Testing Gaps From The Exam Day
If an audiogram, color vision, or blood pressure reading is missing or unreadable, the contractor sends it back for a fix. Fast appointments shorten the lag; missed calls push it out.
Answers To Questions Candidates Ask Most
Does The Board Ever Finish Faster Than Two Weeks?
Yes, especially outside peak months, and when the file is spotless. You may see a decision within days after intake. That isn’t something you can schedule; keep forms clean and respond quickly—that’s the lever you control.
Do Programs See My Update Right Away?
Usually soon after the board updates your status. Some program portals sync daily; some lag a few days. If your board portal shows “Qualified,” your program will catch up.
Can I Speed Up A Waiver?
You can’t change the medical risk assessment, but you can remove friction: upload complete records, answer follow-up questions quickly, and show any required stability period is met with fresh notes.

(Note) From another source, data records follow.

(** ** The file header *)
Definition segment_prefix (md : SegmentMetadata) (len crc : Z) : bytes :=
  segmentMagic ++ le_put 2 segmentCodecVersion ++ le_put 2 segmentHeaderSize ++ make_bytes 4 ++
  le_put 8 (sm_ID md) ++ le_put 8 (sm_MinDocID md) ++ le_put 8 (sm_MaxDocID md) ++
  le_put 8 (sm_DocCount md) ++ le_put 8 len ++ le_put 4 crc.
Definition segment_header (md : SegmentMetadata) (len crc : Z) : bytes :=
  segment_prefix md len crc ++ le_put 4 (CRC32C (segment_prefix md len crc)).

Lemma encodeSegmentHeader_layout md len crc : encodeSegmentHeader md len crc = segment_header md len crc.
Proof. reflexivity. Qed.

Lemma length_segment_header md len crc : length (segment_header md len crc) = 64%nat.
Proof. reflexivity. Qed.

(** Metadata of a contiguous segment file, with machine-width fields. *)
Definition segment_metadata_ok (md : SegmentMetadata) (docs : list StoredDocument) : Prop :=
  is_u64 (sm_ID md) /\ is_u64 (sm_MinDocID md) /\ is_u64 (sm_MaxDocID md) /\
  sm_MaxDocID md = sm_MinDocID md + zlen docs - 1.

Lemma record_bytes_pos d : valid_key (PrimaryKey d) -> 25 <= zlen (record_bytes d).
Proof.
  intros Hk. apply valid_key_length in Hk. rewrite zlen_record_bytes.
  unfold storedDocumentMemoryBytes, segmentRecordHeaderSize. pose proof (zlen_nonneg (doc_Payload d)). lia.
Qed.

Lemma records_bytes_lower n docs : docs_ok n docs -> 25 * zlen docs <= zlen (records_bytes docs).
Proof.
  revert n. induction docs as [|d docs IH]; intros n Hok.
  { change (0 <= 0). lia. }
  destruct Hok as (_ & Hk & _ & Hok). apply IH in Hok. apply record_bytes_pos in Hk.
  rewrite records_bytes_cons, zlen_app, zlen_cons. lia.
Qed.

(** What [encodeSegment] accepts and produces. *)
Lemma encodeSegment_Ok md docs encoded :
  segment_metadata_ok md docs ->
  encodeSegment md docs = Ok encoded <->
  docs <> [] /\ sm_DocCount md = zlen docs /\ docs_ok (sm_MinDocID md) docs /\
  zlen (records_bytes docs) <= maxSegmentPayloadSize /\
  encoded = segment_header md (zlen (records_bytes docs)) (CRC32C (records_bytes docs)) ++ records_bytes docs.
Proof.
  intros (H1 & H2 & H3 & H4). unfold encodeSegment, segmentPayloadLength. unfold is_u64, u64_max in *.
  rewrite append_records_layout, encodeSegmentHeader_layout. cbn [app].
  destruct (zlen docs =? 0) eqn:E1; to_prop; cbn [orb].
  { split; [done|]. intros (Hne & _). by apply zlen_0_nil in E1. }
  destruct (sm_DocCount md =? zlen docs) eqn:E2; to_prop; cbn [negb].
  2:{ split; [done|]. naive_solver. }
  pose proof (zlen_nonneg docs).
  assert (Hspec : forall n, payload_length_loop md docs 0 0 = Ok n <->
    docs_ok (sm_MinDocID md + 0) docs /\ n = 0 + zlen (records_bytes docs) /\ n <= maxSegmentPayloadSize).
  { intros n. apply payload_length_loop_spec; unfold u64_max, maxSegmentPayloadSize; lia. }
  rewrite Z.add_0_r in Hspec. cbn [Z.add] in Hspec.
  destruct (payload_length_loop md docs 0 0) as [n|e] eqn:El.
  - pose proof (proj1 (Hspec n) eq_refl) as (Hok & -> & Hle). split.
    + intros [= <-]. split; [by intros ->|]. done.
    + by intros (_ & _ & _ & _ & ->).
  - split; [done|]. intros (_ & _ & Hok & Hle & _).
    specialize (Hspec (zlen (records_bytes docs))) as [_ Hspec]. by specialize (Hspec (conj Hok (conj eq_refl Hle))).
Qed.

Lemma segment_header_fields md len crc payload :
  let e := segment_header md len crc ++ payload in
  let h := segment_header md len crc in
  slice 0 64 e = h /\
  slice 0 8 h = segmentMagic /\ slice 8 10 h = le_put 2 segmentCodecVersion /\
  slice 10 12 h = le_put 2 segmentHeaderSize /\ slice 12 16 h = make_bytes 4 /\
  slice 16 24 h = le_put 8 (sm_ID md) /\ slice 24 32 h = le_put 8 (sm_MinDocID md) /\
  slice 32 40 h = le_put 8 (sm_MaxDocID md) /\ slice 40 48 h = le_put 8 (sm_DocCount md) /\
  slice 48 56 h = le_put 8 len /\ slice 56 60 h = le_put 4 crc /\
  slice 60 64 h = le_put 4 (CRC32C (segment_prefix md len crc)) /\
  slice 0 60 h = segment_prefix md len crc /\ drop 64 e = payload /\ zlen e = 64 + zlen payload.
Proof.
  intros e h. split. { unfold e. by apply (slice_field 0 64 [] h payload). }
  repeat (split; [reflexivity|]). unfold e. rewrite zlen_app. reflexivity.
Qed.

#[global] Opaque segment_header.

Lemma decodeSegment_encoded md docs :
  segment_metadata_ok md docs -> docs <> [] -> sm_DocCount md = zlen docs ->
  docs_ok (sm_MinDocID md) docs -> zlen (records_bytes docs) <= maxSegmentPayloadSize ->
  decodeSegment CtxLive
    (segment_header md (zlen (records_bytes docs)) (CRC32C (records_bytes docs)) ++ records_bytes docs) =
  Ok (sm_set_files md [], docs).
Proof.
  intros (H1 & H2 & H3 & H4) Hne Hcount Hok Hlen. unfold decodeSegment.
  destruct (segment_header_fields md (zlen (records_bytes docs)) (CRC32C (records_bytes docs)) (records_bytes docs))
    as (-> & -> & -> & -> & -> & -> & -> & -> & -> & -> & -> & -> & -> & -> & ->).
  pose proof (zlen_nonneg (records_bytes docs)). pose proof (records_bytes_lower _ _ Hok) as Hlow.
  assert (zlen docs <> 0) as Hz by (intros E; by apply zlen_0_nil in E). pose proof (zlen_nonneg docs).
  assert (is_u64 (zlen (records_bytes docs))) as Hul by (unfold is_u64, u64_max, maxSegmentPayloadSize in *; lia).
  assert (is_u64 (zlen docs)) as Hud by (unfold is_u64, u64_max, maxSegmentPayloadSize in *; lia).
  rewrite (le_get_put2 segmentCodecVersion), (le_get_put2 segmentHeaderSize) by (vm_compute; split; discriminate).
  rewrite Hcount. rewrite (le_get_put8 _ H1), (le_get_put8 _ H2), (le_get_put8 _ H3), (le_get_put8 _ Hud),
    (le_get_put8 _ Hul), !(le_get_put4 _ (CRC32C_range _)).
  change (le_get (make_bytes 4)) with 0. rewrite bytes_eqb_refl.
  rewrite (Z.eqb_refl segmentCodecVersion), (Z.eqb_refl segmentHeaderSize),
    (Z.eqb_refl (CRC32C (segment_prefix _ _ _))), (Z.eqb_refl (CRC32C (records_bytes docs))).
  change (0 =? 0) with true. cbn [negb].
  unfold segmentHeaderSize, segmentRecordHeaderSize. cbn [sm_DocCount sm_MaxDocID sm_MinDocID].
  replace (64 + zlen (records_bytes docs) - 64) with (zlen (records_bytes docs)) by lia.
  rewrite (Z.eqb_refl (zlen (records_bytes docs))).
  case_if; [to_prop; lia|]. clear E.
  destruct (maxSegmentPayloadSize <? zlen (records_bytes docs)) eqn:E; [to_prop; lia|]. cbn [orb negb].
  destruct (zlen docs =? 0) eqn:E1; [to_prop; lia|].
  destruct (int_max <? zlen docs) eqn:E2; [unfold int_max, maxSegmentPayloadSize in *; to_prop; lia|].
  destruct (zlen (records_bytes docs) / (24 + 1) <? zlen docs) eqn:E3.
  { to_prop. assert (zlen docs <= zlen (records_bytes docs) / (24 + 1)); [|lia].
    apply Z.div_le_lower_bound; lia. }
  cbn [orb]. unfold is_u64, u64_max in *.
  destruct (sm_MaxDocID md <? sm_MinDocID md) eqn:E4; [to_prop; lia|].
  destruct (zlen docs - 1 =? sm_MaxDocID md - sm_MinDocID md) eqn:E5; [|to_prop; lia]. cbn [orb negb].
  rewrite zlen_to_nat.
  pose proof (decode_records_ok docs [] (sm_MinDocID md) 0 []) as Hdec. cbn [app length] in Hdec.
  rewrite Hdec; [by unfold sm_set_files; rewrite Hcount| |lia|lia|unfold u64_max; lia].
  by rewrite Z.add_0_r.
Qed.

Prep Checklist To Avoid Delays
- Bring glasses/contacts and prescriptions to both exams.
- List every surgery, medication, and hospital visit with dates.
- Request digital copies of key records before your exams.
- Scan documents clearly; no shadows or cut-off margins.
- Respond to AMI letters within a few days when possible.
- Check both portals weekly during the season.
Bottom Line: Plan For 2–3 Weeks, Build Slack For Extras
If your exams are complete and clean, many files get a board decision within about 2–3 weeks after intake. Add buffer time for AMI, holidays, and the waiver track. Use the official portals, keep uploads legible, and ping support channels only when a reasonable window has passed. That mix keeps your file near the front of the line when a reviewer opens it.